> _WORK ITEM_:
Could you retype every line of the data underneath without altering anything?

>>>>

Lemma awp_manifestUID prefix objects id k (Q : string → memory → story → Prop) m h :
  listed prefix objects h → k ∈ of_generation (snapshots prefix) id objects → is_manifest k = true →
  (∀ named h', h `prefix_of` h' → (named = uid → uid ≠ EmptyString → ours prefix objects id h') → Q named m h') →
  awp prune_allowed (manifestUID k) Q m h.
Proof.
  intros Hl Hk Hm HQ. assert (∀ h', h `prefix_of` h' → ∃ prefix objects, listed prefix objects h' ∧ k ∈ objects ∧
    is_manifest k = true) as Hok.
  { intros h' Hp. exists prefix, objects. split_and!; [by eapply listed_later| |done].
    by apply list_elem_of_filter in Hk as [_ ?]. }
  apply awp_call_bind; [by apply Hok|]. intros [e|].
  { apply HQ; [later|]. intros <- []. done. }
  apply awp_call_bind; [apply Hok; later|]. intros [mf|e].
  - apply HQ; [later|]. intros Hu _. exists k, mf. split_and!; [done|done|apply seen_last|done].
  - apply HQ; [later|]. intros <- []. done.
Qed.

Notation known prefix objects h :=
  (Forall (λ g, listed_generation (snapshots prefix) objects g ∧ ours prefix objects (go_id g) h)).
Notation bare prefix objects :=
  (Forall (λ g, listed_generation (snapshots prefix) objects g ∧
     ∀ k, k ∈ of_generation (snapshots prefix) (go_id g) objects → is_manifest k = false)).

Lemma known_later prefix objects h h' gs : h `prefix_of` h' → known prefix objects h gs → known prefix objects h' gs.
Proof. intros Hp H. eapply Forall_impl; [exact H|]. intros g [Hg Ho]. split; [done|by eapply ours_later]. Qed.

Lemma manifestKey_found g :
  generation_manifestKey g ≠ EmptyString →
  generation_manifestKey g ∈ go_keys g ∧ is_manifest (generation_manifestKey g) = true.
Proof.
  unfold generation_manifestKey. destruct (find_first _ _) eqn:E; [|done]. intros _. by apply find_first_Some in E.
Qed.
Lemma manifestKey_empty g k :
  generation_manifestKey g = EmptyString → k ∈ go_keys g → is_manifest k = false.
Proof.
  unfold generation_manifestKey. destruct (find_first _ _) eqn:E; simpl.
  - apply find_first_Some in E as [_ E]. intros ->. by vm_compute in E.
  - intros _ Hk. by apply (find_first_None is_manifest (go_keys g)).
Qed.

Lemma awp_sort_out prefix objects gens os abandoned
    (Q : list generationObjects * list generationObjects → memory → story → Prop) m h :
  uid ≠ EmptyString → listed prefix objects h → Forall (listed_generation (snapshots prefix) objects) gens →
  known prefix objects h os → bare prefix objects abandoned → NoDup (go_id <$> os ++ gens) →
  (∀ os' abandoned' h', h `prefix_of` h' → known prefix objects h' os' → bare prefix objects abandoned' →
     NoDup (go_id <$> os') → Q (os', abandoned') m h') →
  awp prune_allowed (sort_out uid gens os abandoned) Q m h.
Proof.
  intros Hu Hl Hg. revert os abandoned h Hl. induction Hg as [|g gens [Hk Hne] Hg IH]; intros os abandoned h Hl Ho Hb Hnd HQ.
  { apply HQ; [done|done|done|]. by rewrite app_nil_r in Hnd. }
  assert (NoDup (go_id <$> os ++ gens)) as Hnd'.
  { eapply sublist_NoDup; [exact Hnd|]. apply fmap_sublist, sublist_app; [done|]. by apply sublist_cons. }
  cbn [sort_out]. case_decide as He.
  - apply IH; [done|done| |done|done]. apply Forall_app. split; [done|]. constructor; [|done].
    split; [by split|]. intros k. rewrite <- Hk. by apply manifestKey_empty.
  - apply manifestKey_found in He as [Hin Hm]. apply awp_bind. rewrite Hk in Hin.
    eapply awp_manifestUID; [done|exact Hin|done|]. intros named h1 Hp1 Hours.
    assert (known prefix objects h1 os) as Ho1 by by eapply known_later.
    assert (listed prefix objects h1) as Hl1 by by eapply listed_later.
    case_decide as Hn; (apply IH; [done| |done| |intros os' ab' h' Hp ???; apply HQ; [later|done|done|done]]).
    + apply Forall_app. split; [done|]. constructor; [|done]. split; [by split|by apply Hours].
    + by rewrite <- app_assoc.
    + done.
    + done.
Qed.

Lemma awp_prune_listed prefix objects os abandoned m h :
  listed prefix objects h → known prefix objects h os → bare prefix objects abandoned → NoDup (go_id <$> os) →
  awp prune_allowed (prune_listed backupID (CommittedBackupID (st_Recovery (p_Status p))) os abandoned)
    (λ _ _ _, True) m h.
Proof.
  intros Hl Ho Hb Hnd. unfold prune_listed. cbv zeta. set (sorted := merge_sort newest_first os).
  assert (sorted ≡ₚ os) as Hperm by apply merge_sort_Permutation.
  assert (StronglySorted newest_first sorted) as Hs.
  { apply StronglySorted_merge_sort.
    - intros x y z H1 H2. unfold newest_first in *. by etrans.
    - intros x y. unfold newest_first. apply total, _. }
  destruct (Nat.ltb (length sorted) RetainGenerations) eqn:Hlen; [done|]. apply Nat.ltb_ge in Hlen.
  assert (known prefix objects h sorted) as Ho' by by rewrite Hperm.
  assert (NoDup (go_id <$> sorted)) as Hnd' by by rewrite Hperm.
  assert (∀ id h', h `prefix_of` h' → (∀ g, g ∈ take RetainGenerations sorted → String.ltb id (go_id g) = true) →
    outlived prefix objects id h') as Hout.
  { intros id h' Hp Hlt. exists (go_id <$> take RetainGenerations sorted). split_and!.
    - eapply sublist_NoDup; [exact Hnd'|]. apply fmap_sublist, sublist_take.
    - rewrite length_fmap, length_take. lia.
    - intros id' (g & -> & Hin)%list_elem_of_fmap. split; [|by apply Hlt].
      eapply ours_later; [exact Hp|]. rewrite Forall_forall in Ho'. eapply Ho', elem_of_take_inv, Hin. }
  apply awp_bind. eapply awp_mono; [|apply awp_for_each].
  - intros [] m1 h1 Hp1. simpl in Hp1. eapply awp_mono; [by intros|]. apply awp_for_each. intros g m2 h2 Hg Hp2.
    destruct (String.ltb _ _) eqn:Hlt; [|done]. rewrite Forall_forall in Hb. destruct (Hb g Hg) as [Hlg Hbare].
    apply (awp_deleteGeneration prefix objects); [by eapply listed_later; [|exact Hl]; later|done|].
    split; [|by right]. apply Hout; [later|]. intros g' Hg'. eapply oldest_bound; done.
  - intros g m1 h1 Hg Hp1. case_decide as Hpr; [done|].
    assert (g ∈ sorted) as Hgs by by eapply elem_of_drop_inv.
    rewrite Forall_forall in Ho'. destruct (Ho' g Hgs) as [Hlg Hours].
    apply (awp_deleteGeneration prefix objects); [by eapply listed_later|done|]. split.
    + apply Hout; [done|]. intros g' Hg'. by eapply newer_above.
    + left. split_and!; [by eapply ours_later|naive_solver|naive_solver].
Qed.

<<<<

> _OUTPUT OF THE TASK_:
Lemma awp_manifestUID prefix objects id k (Q : string → memory → story → Prop) m h :
  listed prefix objects h → k ∈ of_generation (snapshots prefix) id objects → is_manifest k = true →
  (∀ named h', h `prefix_of` h' → (named = uid → uid ≠ EmptyString → ours prefix objects id h') → Q named m h') →
  awp prune_allowed (manifestUID k) Q m h.
Proof.
  intros Hl Hk Hm HQ. assert (∀ h', h `prefix_of` h' → ∃ prefix objects, listed prefix objects h' ∧ k ∈ objects ∧
    is_manifest k = true) as Hok.
  { intros h' Hp. exists prefix, objects. split_and!; [by eapply listed_later| |done].
    by apply list_elem_of_filter in Hk as [_ ?]. }
  apply awp_call_bind; [by apply Hok|]. intros [e|].
  { apply HQ; [later|]. intros <- []. done. }
  apply awp_call_bind; [apply Hok; later|]. intros [mf|e].
  - apply HQ; [later|]. intros Hu _. exists k, mf. split_and!; [done|done|apply seen_last|done].
  - apply HQ; [later|]. intros <- []. done.
Qed.

Notation known prefix objects h :=
  (Forall (λ g, listed_generation (snapshots prefix) objects g ∧ ours prefix objects (go_id g) h)).
Notation bare prefix objects :=
  (Forall (λ g, listed_generation (snapshots prefix) objects g ∧
     ∀ k, k ∈ of_generation (snapshots prefix) (go_id g) objects → is_manifest k = false)).

Lemma known_later prefix objects h h' gs : h `prefix_of` h' → known prefix objects h gs → known prefix objects h' gs.
Proof. intros Hp H. eapply Forall_impl; [exact H|]. intros g [Hg Ho]. split; [done|by eapply ours_later]. Qed.

Lemma manifestKey_found g :
  generation_manifestKey g ≠ EmptyString →
  generation_manifestKey g ∈ go_keys g ∧ is_manifest (generation_manifestKey g) = true.
Proof.
  unfold generation_manifestKey. destruct (find_first _ _) eqn:E; [|done]. intros _. by apply find_first_Some in E.
Qed.
Lemma manifestKey_empty g k :
  generation_manifestKey g = EmptyString → k ∈ go_keys g → is_manifest k = false.
Proof.
  unfold generation_manifestKey. destruct (find_first _ _) eqn:E; simpl.
  - apply find_first_Some in E as [_ E]. intros ->. by vm_compute in E.
  - intros _ Hk. by apply (find_first_None is_manifest (go_keys g)).
Qed.

Lemma awp_sort_out prefix objects gens os abandoned
    (Q : list generationObjects * list generationObjects → memory → story → Prop) m h :
  uid ≠ EmptyString → listed prefix objects h → Forall (listed_generation (snapshots prefix) objects) gens →
  known prefix objects h os → bare prefix objects abandoned → NoDup (go_id <$> os ++ gens) →
  (∀ os' abandoned' h', h `prefix_of` h' → known prefix objects h' os' → bare prefix objects abandoned' →
     NoDup (go_id <$> os') → Q (os', abandoned') m h') →
  awp prune_allowed (sort_out uid gens os abandoned) Q m h.
Proof.
  intros Hu Hl Hg. revert os abandoned h Hl. induction Hg as [|g gens [Hk Hne] Hg IH]; intros os abandoned h Hl Ho Hb Hnd HQ.
  { apply HQ; [done|done|done|]. by rewrite app_nil_r in Hnd. }
  assert (NoDup (go_id <$> os ++ gens)) as Hnd'.
  { eapply sublist_NoDup; [exact Hnd|]. apply fmap_sublist, sublist_app; [done|]. by apply sublist_cons. }
  cbn [sort_out]. case_decide as He.
  - apply IH; [done|done| |done|done]. apply Forall_app. split; [done|]. constructor; [|done].
    split; [by split|]. intros k. rewrite <- Hk. by apply manifestKey_empty.
  - apply manifestKey_found in He as [Hin Hm]. apply awp_bind. rewrite Hk in Hin.
    eapply awp_manifestUID; [done|exact Hin|done|]. intros named h1 Hp1 Hours.
    assert (known prefix objects h1 os) as Ho1 by by eapply known_later.
    assert (listed prefix objects h1) as Hl1 by by eapply listed_later.
    case_decide as Hn; (apply IH; [done| |done| |intros os' ab' h' Hp ???; apply HQ; [later|done|done|done]]).
    + apply Forall_app. split; [done|]. constructor; [|done]. split; [by split|by apply Hours].
    + by rewrite <- app_assoc.
    + done.
    + done.
Qed.

Lemma awp_prune_listed prefix objects os abandoned m h :
  listed prefix objects h → known prefix objects h os → bare prefix objects abandoned → NoDup (go_id <$> os) →
  awp prune_allowed (prune_listed backupID (CommittedBackupID (st_Recovery (p_Status p))) os abandoned)
    (λ _ _ _, True) m h.
Proof.
  intros Hl Ho Hb Hnd. unfold prune_listed. cbv zeta. set (sorted := merge_sort newest_first os).
  assert (sorted ≡ₚ os) as Hperm by apply merge_sort_Permutation.
  assert (StronglySorted newest_first sorted) as Hs.
  { apply StronglySorted_merge_sort.
    - intros x y z H1 H2. unfold newest_first in *. by etrans.
    - intros x y. unfold newest_first. apply total, _. }
  destruct (Nat.ltb (length sorted) RetainGenerations) eqn:Hlen; [done|]. apply Nat.ltb_ge in Hlen.
  assert (known prefix objects h sorted) as Ho' by by rewrite Hperm.
  assert (NoDup (go_id <$> sorted)) as Hnd' by by rewrite Hperm.
  assert (∀ id h', h `prefix_of` h' → (∀ g, g ∈ take RetainGenerations sorted → String.ltb id (go_id g) = true) →
    outlived prefix objects id h') as Hout.
  { intros id h' Hp Hlt. exists (go_id <$> take RetainGenerations sorted). split_and!.
    - eapply sublist_NoDup; [exact Hnd'|]. apply fmap_sublist, sublist_take.
    - rewrite length_fmap, length_take. lia.
    - intros id' (g & -> & Hin)%list_elem_of_fmap. split; [|by apply Hlt].
      eapply ours_later; [exact Hp|]. rewrite Forall_forall in Ho'. eapply Ho', elem_of_take_inv, Hin. }
  apply awp_bind. eapply awp_mono; [|apply awp_for_each].
  - intros [] m1 h1 Hp1. simpl in Hp1. eapply awp_mono; [by intros|]. apply awp_for_each. intros g m2 h2 Hg Hp2.
    destruct (String.ltb _ _) eqn:Hlt; [|done]. rewrite Forall_forall in Hb. destruct (Hb g Hg) as [Hlg Hbare].
    apply (awp_deleteGeneration prefix objects); [by eapply listed_later; [|exact Hl]; later|done|].
    split; [|by right]. apply Hout; [later|]. intros g' Hg'. eapply oldest_bound; done.
  - intros g m1 h1 Hg Hp1. case_decide as Hpr; [done|].
    assert (g ∈ sorted) as Hgs by by eapply elem_of_drop_inv.
    rewrite Forall_forall in Ho'. destruct (Ho' g Hgs) as [Hlg Hours].
    apply (awp_deleteGeneration prefix objects); [by eapply listed_later|done|]. split.
    + apply Hout; [done|]. intros g' Hg'. by eapply newer_above.
    + left. split_and!; [by eapply ours_later|naive_solver|naive_solver].
Qed.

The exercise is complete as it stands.